#### DIRECTIONS FOR THIS TASK:
Reproduce only the top of the records, down to and including the line containing "PDBAggregationPhysicalNode.cc, PDBJoinPhysicalNode.h and".

#### GIVEN INFORMATION:
|---|
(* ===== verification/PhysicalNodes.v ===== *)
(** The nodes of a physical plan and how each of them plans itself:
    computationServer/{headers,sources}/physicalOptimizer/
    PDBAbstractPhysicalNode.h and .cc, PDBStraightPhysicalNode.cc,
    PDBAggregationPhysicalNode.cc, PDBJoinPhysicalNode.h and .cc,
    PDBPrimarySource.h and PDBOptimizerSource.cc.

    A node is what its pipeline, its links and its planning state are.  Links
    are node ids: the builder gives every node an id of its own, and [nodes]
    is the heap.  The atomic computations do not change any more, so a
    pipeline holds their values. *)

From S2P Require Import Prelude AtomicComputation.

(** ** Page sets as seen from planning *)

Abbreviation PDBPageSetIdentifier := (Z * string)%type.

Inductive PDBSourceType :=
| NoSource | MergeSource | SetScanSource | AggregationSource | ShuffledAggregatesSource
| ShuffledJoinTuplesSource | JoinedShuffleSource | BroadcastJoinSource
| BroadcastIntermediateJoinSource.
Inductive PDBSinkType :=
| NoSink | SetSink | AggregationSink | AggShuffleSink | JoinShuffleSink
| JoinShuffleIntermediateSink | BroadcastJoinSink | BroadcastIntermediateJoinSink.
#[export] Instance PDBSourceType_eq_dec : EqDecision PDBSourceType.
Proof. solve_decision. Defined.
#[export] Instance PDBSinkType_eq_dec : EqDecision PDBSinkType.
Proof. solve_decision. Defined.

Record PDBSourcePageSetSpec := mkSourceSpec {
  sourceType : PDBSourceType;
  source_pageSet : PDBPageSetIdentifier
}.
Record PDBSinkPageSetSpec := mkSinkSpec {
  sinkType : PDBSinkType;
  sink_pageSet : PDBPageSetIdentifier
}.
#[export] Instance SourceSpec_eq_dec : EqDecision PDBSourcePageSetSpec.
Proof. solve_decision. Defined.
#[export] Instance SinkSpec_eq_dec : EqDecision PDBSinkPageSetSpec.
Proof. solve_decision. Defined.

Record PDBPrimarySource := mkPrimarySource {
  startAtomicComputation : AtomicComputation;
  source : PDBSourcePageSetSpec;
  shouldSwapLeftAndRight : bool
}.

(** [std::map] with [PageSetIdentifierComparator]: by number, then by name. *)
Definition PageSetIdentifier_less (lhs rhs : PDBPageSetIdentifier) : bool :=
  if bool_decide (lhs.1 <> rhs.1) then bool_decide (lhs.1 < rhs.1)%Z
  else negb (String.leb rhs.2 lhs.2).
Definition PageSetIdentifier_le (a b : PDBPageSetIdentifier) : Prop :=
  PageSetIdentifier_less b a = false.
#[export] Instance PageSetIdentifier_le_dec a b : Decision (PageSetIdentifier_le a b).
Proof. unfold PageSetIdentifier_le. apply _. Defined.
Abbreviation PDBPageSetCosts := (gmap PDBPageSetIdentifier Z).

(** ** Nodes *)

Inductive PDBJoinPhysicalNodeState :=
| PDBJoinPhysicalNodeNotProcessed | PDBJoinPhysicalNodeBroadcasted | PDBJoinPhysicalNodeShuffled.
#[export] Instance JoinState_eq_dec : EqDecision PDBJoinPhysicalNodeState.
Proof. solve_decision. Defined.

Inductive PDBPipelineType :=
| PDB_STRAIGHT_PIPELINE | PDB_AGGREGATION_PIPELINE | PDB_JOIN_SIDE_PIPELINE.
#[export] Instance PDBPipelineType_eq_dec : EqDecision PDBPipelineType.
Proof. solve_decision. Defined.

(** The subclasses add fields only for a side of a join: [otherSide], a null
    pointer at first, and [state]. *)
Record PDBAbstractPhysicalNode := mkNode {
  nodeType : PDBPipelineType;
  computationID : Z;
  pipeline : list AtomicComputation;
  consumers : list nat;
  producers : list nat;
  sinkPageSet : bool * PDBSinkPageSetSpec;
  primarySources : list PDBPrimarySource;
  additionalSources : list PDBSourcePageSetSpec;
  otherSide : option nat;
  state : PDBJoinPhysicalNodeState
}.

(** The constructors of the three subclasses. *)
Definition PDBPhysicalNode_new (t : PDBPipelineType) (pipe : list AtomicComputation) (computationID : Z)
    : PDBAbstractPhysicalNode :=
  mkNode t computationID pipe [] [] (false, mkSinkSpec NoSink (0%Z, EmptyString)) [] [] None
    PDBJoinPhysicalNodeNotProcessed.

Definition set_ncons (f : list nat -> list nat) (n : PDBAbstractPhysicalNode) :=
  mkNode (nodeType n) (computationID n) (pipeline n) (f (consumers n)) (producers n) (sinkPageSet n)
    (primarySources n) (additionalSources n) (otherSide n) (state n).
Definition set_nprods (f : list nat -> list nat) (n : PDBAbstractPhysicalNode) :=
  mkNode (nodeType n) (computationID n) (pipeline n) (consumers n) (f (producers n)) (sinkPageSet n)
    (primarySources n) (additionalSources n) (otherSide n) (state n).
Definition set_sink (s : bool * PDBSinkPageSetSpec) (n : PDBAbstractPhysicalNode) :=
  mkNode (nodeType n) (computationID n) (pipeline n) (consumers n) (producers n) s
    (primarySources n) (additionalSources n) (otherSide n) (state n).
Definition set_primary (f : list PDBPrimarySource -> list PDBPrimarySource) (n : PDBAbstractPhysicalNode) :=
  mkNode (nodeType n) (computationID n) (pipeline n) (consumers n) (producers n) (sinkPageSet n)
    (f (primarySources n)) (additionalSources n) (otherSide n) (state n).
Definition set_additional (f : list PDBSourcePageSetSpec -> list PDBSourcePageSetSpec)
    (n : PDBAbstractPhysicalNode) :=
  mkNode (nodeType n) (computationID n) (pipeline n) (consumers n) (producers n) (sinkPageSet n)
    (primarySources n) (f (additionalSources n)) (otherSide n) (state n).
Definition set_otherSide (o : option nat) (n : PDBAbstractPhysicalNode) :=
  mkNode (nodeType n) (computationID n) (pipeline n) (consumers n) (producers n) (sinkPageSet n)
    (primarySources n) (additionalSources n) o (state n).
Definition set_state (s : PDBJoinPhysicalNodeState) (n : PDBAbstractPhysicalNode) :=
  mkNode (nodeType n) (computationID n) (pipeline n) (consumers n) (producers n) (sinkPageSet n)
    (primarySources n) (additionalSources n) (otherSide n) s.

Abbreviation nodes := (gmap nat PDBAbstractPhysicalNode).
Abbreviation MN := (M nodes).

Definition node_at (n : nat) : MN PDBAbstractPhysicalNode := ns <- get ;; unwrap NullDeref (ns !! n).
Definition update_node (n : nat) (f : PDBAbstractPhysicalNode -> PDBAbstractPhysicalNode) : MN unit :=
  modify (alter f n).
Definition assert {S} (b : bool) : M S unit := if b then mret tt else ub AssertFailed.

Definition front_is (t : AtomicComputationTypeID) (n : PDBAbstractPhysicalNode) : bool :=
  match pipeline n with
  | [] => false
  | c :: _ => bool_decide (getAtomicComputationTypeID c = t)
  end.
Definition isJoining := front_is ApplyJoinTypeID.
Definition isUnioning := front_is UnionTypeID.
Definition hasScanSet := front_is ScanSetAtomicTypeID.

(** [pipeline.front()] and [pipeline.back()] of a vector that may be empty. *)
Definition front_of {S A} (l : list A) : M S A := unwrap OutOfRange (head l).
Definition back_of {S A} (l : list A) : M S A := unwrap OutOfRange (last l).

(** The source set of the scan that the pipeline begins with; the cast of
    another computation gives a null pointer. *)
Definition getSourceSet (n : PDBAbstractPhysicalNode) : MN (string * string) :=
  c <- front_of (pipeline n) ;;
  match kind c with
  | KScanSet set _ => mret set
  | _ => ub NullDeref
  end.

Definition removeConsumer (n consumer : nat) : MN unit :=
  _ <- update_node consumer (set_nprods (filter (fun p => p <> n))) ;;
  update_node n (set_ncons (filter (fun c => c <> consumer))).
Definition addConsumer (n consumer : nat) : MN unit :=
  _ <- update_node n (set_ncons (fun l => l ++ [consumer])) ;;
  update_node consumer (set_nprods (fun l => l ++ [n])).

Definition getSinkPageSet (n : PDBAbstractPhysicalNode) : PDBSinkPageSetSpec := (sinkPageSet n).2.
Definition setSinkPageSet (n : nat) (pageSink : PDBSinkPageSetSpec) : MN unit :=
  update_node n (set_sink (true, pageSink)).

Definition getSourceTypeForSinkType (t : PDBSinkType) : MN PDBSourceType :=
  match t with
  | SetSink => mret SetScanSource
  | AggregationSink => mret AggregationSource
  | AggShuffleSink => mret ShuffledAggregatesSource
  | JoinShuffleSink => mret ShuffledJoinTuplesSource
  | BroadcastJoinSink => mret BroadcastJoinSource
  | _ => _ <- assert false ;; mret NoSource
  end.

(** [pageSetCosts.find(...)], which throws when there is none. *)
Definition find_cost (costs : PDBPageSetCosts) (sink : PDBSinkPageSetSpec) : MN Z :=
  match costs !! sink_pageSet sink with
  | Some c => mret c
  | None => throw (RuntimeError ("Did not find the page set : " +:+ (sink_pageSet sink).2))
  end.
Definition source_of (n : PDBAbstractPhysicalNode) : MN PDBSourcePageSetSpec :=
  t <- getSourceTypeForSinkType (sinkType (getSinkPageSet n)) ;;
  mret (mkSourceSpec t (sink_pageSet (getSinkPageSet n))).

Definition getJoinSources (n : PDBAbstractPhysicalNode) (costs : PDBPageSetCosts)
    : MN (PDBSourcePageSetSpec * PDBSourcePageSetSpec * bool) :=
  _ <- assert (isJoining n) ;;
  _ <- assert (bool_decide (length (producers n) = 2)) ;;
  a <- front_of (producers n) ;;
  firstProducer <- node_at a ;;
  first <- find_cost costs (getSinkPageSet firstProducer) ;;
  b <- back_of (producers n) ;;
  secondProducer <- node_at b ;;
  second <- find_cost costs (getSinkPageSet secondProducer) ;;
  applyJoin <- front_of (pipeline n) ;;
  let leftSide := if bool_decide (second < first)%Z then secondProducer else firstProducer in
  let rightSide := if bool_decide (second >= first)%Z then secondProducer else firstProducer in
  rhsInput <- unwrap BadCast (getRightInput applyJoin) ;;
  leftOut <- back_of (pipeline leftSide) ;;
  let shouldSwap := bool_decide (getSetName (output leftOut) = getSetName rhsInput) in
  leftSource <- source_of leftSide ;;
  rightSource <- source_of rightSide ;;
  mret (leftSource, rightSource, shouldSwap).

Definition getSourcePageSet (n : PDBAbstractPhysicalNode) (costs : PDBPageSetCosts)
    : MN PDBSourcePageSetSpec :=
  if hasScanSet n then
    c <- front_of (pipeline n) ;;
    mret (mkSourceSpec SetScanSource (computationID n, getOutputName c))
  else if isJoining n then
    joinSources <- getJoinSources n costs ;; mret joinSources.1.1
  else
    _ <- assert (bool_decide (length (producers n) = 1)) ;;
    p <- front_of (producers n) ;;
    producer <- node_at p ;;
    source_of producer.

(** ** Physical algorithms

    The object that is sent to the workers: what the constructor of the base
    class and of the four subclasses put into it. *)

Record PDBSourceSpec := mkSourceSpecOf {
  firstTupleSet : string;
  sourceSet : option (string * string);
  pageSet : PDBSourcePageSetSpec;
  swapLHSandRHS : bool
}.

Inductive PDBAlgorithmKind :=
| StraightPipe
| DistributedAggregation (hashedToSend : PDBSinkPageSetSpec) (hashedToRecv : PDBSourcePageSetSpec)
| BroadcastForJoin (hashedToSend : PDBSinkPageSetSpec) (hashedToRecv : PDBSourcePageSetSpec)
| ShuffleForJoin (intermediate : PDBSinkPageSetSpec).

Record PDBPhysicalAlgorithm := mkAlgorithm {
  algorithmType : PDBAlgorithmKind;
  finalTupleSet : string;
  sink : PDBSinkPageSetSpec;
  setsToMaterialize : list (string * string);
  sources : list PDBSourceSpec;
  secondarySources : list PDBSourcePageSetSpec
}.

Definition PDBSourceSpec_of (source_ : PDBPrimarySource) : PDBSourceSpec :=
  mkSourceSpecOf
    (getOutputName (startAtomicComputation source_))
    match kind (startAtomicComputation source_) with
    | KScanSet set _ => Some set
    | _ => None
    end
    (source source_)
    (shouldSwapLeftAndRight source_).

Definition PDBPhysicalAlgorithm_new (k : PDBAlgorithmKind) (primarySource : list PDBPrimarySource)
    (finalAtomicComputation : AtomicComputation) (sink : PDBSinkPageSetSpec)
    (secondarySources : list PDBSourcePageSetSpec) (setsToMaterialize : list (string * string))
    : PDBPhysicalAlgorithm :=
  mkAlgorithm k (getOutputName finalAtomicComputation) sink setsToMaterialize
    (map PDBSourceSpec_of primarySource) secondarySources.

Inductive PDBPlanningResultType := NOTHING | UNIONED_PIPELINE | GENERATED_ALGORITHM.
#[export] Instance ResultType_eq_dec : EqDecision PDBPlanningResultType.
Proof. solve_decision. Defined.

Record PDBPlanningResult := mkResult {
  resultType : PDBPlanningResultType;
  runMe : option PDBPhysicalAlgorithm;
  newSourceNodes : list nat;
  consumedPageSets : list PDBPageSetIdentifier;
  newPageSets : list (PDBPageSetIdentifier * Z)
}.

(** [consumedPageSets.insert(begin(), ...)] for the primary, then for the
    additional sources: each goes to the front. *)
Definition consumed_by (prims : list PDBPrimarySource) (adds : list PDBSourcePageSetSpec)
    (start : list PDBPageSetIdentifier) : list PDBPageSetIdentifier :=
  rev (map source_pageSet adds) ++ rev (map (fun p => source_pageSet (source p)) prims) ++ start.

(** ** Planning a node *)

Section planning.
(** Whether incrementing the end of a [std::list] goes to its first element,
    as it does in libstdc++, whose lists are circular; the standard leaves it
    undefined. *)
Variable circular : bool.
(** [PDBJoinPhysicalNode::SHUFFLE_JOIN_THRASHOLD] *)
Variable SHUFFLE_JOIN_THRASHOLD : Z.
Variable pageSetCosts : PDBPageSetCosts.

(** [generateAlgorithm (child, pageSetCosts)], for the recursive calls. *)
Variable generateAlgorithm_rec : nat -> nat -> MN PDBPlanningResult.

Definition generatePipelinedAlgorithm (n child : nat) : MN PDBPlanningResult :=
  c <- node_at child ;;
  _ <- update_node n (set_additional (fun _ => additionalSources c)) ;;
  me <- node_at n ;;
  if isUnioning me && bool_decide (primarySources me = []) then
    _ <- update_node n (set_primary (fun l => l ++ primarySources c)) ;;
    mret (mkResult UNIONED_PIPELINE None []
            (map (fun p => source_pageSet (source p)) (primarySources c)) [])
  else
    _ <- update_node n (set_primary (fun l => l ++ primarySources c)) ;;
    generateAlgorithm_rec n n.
|---|
#### OUTPUT FOR THIS EXERCISE:
(* ===== verification/PhysicalNodes.v ===== *)
(** The nodes of a physical plan and how each of them plans itself:
    computationServer/{headers,sources}/physicalOptimizer/
    PDBAbstractPhysicalNode.h and .cc, PDBStraightPhysicalNode.cc,
    PDBAggregationPhysicalNode.cc, PDBJoinPhysicalNode.h and .cc,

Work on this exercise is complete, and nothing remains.